Task item.
Find "if (inode_found =?" and "b :: rest =>" in the records below. Copy the lines holding them and every line between, exactly, and no others.

Information provided.
———

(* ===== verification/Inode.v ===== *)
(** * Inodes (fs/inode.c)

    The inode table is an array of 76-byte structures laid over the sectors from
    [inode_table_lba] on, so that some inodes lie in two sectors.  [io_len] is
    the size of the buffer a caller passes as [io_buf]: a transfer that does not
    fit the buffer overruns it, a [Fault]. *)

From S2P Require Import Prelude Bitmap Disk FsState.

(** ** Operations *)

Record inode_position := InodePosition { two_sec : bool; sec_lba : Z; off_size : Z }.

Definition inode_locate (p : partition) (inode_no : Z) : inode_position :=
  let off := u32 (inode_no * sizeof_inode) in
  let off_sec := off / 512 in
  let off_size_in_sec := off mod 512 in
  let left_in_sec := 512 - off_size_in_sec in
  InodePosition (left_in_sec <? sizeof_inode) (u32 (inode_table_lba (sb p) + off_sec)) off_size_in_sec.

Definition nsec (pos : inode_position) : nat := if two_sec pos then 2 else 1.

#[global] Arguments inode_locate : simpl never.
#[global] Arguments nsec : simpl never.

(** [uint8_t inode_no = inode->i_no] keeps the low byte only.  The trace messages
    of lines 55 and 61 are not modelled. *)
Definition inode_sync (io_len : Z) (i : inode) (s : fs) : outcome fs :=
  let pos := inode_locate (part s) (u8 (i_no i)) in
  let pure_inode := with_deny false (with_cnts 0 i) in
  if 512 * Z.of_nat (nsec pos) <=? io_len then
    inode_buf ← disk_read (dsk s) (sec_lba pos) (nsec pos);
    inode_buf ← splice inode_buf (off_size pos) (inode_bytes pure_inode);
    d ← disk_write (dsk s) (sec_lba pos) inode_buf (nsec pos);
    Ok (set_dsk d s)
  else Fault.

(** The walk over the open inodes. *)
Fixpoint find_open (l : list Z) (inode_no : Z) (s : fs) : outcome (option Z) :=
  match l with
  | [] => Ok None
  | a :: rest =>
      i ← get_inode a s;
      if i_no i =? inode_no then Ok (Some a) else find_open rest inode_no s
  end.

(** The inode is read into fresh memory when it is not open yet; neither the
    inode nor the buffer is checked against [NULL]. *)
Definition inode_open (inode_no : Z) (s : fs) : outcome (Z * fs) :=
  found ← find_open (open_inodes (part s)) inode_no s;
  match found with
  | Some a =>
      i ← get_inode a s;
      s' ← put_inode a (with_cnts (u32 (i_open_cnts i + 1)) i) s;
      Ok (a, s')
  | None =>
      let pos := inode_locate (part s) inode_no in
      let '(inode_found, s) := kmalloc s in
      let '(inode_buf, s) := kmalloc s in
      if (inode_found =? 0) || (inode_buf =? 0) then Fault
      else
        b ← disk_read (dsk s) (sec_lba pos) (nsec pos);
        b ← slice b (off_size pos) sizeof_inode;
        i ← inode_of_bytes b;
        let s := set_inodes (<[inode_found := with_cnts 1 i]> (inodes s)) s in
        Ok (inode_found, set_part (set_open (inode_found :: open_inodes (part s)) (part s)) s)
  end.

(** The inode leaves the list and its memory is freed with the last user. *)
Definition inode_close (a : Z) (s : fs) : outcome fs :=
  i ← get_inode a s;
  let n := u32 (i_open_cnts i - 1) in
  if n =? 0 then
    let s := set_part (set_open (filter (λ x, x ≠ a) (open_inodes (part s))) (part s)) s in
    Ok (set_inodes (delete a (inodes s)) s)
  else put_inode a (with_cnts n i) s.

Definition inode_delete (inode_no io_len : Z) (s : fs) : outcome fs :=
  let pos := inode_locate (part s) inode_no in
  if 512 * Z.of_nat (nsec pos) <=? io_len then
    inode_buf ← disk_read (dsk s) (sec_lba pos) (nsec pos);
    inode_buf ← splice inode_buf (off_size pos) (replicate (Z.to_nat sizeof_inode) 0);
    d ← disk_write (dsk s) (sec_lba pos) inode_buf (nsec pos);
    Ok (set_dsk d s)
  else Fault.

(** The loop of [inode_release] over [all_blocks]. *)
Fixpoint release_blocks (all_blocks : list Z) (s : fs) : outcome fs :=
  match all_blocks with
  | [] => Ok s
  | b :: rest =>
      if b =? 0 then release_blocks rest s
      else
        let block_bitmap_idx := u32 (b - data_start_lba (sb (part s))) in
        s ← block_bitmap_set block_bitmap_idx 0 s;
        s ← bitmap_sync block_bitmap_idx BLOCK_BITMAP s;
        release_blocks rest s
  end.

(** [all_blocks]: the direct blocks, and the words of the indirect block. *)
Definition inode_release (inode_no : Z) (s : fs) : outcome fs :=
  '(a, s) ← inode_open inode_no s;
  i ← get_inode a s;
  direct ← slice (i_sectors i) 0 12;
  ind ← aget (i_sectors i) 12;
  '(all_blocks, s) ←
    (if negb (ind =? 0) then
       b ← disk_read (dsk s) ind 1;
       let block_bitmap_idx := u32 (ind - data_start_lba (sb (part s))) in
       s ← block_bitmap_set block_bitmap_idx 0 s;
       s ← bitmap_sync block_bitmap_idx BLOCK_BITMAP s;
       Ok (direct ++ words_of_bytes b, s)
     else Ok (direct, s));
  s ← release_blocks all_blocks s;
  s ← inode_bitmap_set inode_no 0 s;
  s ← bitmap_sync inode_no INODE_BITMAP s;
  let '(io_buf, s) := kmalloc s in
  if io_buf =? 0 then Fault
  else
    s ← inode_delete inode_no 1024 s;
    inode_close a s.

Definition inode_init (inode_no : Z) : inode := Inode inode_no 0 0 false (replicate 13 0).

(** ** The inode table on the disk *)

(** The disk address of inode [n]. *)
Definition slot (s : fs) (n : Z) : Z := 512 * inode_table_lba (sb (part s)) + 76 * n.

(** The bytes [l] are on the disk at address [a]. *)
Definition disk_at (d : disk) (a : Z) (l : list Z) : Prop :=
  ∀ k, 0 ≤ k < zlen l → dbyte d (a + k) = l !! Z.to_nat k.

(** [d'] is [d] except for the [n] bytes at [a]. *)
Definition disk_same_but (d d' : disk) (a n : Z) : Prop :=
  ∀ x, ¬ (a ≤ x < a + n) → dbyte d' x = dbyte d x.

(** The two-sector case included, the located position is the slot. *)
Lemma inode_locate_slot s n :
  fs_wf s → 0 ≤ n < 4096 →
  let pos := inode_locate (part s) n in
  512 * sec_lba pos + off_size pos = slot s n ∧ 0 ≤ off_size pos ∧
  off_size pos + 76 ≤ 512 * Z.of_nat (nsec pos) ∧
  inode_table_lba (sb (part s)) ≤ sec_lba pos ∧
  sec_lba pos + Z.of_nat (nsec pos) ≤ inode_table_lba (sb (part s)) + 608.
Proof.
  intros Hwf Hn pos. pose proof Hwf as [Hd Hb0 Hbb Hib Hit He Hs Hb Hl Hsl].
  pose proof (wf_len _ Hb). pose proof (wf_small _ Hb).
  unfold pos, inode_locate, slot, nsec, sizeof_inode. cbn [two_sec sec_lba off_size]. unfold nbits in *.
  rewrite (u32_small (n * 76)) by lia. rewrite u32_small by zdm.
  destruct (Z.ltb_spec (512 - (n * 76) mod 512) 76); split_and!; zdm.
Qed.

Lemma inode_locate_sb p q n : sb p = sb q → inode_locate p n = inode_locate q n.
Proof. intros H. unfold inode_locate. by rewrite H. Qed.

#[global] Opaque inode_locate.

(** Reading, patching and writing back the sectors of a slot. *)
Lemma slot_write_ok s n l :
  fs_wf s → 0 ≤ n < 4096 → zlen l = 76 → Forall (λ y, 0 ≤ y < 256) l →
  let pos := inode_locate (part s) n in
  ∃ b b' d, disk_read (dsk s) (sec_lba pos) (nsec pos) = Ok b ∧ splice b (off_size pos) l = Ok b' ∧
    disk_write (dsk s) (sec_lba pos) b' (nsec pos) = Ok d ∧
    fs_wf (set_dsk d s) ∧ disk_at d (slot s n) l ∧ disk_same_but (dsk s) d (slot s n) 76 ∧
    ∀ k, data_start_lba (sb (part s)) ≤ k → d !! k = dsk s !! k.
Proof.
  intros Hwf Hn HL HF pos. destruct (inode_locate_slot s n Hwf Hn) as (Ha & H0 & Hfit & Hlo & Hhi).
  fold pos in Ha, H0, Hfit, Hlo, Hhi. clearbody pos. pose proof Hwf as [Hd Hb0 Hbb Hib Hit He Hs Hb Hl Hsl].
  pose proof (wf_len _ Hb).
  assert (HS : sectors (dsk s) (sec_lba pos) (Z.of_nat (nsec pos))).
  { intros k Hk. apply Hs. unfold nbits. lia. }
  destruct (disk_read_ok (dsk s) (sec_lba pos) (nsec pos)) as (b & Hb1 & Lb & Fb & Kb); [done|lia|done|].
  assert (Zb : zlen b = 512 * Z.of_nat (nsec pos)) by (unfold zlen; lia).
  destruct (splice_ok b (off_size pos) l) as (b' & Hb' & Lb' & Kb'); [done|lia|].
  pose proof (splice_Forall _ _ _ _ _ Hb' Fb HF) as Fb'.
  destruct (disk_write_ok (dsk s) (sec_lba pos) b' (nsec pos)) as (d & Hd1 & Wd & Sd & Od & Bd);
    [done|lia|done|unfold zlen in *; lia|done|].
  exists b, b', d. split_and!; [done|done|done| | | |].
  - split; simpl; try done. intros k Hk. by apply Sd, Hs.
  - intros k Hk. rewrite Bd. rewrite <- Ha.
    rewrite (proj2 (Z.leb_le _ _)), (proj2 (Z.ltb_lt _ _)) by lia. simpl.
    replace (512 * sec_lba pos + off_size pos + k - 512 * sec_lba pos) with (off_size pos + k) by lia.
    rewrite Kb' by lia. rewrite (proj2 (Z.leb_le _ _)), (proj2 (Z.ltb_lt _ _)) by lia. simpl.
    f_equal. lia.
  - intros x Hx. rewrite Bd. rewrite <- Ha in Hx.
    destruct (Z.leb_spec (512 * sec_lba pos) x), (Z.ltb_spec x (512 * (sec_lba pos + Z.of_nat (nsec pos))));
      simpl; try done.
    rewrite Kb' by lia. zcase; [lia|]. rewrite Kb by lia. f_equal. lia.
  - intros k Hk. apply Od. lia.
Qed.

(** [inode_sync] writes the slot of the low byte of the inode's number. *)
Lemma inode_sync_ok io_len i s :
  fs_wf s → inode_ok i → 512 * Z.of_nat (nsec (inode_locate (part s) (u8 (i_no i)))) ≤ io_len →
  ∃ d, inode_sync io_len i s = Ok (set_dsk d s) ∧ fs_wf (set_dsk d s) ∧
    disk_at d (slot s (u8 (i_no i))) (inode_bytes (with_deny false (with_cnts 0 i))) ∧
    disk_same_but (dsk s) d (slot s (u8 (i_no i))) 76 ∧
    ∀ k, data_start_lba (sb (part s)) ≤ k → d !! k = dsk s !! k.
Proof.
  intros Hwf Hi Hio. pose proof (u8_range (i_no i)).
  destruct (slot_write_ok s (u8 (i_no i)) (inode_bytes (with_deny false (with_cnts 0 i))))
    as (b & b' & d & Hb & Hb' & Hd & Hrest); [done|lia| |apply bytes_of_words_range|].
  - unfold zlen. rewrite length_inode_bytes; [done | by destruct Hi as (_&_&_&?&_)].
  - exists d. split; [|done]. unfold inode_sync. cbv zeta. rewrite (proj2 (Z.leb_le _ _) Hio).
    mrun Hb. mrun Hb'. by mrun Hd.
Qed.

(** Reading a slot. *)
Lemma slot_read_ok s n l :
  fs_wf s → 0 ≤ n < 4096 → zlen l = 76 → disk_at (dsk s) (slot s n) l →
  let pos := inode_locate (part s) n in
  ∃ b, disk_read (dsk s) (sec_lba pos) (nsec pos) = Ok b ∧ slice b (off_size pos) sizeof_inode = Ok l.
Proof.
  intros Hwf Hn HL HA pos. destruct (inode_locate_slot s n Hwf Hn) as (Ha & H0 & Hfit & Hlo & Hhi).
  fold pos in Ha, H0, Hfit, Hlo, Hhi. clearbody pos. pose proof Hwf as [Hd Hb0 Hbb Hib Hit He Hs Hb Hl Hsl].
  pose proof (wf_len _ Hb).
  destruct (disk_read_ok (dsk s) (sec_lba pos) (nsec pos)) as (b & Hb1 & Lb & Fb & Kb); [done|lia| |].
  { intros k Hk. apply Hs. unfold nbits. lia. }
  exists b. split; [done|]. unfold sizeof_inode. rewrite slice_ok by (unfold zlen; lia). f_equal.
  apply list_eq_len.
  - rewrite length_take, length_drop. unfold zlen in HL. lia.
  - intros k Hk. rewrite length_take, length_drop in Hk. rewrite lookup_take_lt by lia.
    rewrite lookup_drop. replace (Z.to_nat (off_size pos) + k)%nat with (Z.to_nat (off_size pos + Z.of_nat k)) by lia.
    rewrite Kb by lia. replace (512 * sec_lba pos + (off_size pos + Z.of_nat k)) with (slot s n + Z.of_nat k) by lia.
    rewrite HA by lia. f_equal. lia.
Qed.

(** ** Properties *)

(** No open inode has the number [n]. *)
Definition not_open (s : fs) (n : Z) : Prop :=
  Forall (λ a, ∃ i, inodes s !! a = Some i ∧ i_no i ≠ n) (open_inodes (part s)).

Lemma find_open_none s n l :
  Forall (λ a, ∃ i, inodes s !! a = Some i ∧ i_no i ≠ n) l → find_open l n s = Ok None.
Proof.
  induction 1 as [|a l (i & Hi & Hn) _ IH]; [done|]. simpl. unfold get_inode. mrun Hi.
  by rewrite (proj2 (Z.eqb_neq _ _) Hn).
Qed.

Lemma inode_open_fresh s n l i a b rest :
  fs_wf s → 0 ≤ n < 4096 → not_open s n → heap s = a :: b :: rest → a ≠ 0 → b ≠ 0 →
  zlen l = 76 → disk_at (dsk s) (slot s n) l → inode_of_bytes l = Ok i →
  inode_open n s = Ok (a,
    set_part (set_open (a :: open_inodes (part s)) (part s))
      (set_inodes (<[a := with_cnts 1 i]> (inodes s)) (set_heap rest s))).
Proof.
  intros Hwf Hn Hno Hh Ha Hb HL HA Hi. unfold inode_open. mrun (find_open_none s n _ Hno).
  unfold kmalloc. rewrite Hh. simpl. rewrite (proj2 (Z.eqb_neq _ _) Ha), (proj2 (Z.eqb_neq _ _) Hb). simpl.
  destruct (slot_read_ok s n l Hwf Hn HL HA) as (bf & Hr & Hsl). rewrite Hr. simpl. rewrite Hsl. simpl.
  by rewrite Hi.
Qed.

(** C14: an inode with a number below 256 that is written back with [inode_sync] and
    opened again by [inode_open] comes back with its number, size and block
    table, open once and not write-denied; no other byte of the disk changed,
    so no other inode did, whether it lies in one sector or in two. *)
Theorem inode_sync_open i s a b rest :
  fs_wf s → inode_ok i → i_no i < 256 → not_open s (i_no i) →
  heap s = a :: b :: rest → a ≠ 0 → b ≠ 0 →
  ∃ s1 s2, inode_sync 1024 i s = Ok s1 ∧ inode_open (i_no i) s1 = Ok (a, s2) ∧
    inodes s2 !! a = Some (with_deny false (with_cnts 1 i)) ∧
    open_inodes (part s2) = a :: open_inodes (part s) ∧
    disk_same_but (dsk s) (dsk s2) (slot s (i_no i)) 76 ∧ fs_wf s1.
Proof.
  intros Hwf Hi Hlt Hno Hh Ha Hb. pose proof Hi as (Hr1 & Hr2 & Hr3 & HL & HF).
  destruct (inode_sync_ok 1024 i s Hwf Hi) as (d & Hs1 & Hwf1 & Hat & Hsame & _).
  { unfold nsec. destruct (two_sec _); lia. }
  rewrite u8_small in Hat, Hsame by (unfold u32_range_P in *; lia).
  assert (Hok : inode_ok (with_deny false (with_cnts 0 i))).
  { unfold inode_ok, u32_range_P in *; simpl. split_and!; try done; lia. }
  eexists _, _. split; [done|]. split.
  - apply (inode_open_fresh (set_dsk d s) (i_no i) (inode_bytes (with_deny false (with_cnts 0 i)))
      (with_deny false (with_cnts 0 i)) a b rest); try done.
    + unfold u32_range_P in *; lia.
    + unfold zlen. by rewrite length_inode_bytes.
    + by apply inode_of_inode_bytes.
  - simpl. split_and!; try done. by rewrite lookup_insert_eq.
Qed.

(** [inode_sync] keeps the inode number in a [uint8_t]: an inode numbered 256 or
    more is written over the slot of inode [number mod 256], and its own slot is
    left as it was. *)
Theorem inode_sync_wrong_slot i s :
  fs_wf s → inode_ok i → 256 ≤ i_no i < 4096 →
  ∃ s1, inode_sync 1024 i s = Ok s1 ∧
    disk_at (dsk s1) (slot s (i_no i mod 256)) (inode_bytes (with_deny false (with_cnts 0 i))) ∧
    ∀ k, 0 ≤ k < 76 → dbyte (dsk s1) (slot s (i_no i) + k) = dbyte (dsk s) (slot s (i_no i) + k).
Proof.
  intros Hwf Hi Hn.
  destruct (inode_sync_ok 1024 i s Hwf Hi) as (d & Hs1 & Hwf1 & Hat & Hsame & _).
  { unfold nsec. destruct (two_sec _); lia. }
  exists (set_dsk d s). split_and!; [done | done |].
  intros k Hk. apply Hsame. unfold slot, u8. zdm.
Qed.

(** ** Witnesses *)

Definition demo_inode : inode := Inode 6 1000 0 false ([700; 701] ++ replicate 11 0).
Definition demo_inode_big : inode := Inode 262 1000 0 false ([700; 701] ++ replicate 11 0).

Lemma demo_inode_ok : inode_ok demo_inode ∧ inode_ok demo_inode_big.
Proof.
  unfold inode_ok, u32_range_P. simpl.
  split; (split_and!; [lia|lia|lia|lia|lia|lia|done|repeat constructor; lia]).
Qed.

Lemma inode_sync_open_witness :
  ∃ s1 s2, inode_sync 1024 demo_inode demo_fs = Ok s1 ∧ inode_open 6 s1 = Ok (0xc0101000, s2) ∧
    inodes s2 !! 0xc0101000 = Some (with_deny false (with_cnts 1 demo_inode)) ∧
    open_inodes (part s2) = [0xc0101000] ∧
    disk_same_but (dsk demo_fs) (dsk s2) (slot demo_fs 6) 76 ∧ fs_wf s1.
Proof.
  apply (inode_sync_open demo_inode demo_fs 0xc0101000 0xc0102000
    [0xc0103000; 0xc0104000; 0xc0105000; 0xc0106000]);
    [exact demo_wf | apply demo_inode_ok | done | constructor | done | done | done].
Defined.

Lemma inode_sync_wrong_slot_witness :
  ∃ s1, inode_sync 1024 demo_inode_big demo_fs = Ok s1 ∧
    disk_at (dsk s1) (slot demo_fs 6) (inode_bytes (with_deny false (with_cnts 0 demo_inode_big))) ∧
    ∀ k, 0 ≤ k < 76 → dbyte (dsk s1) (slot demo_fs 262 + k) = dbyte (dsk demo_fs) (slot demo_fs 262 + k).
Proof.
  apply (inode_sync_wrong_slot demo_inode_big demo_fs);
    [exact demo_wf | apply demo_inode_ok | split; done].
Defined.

———

Answer section.
      if (inode_found =? 0) || (inode_buf =? 0) then Fault
      else
        b ← disk_read (dsk s) (sec_lba pos) (nsec pos);
        b ← slice b (off_size pos) sizeof_inode;
        i ← inode_of_bytes b;
        let s := set_inodes (<[inode_found := with_cnts 1 i]> (inodes s)) s in
        Ok (inode_found, set_part (set_open (inode_found :: open_inodes (part s)) (part s)) s)
  end.

(** The inode leaves the list and its memory is freed with the last user. *)
Definition inode_close (a : Z) (s : fs) : outcome fs :=
  i ← get_inode a s;
  let n := u32 (i_open_cnts i - 1) in
  if n =? 0 then
    let s := set_part (set_open (filter (λ x, x ≠ a) (open_inodes (part s))) (part s)) s in
    Ok (set_inodes (delete a (inodes s)) s)
  else put_inode a (with_cnts n i) s.

Definition inode_delete (inode_no io_len : Z) (s : fs) : outcome fs :=
  let pos := inode_locate (part s) inode_no in
  if 512 * Z.of_nat (nsec pos) <=? io_len then
    inode_buf ← disk_read (dsk s) (sec_lba pos) (nsec pos);
    inode_buf ← splice inode_buf (off_size pos) (replicate (Z.to_nat sizeof_inode) 0);
    d ← disk_write (dsk s) (sec_lba pos) inode_buf (nsec pos);
    Ok (set_dsk d s)
  else Fault.

(** The loop of [inode_release] over [all_blocks]. *)
Fixpoint release_blocks (all_blocks : list Z) (s : fs) : outcome fs :=
  match all_blocks with
  | [] => Ok s
  | b :: rest =>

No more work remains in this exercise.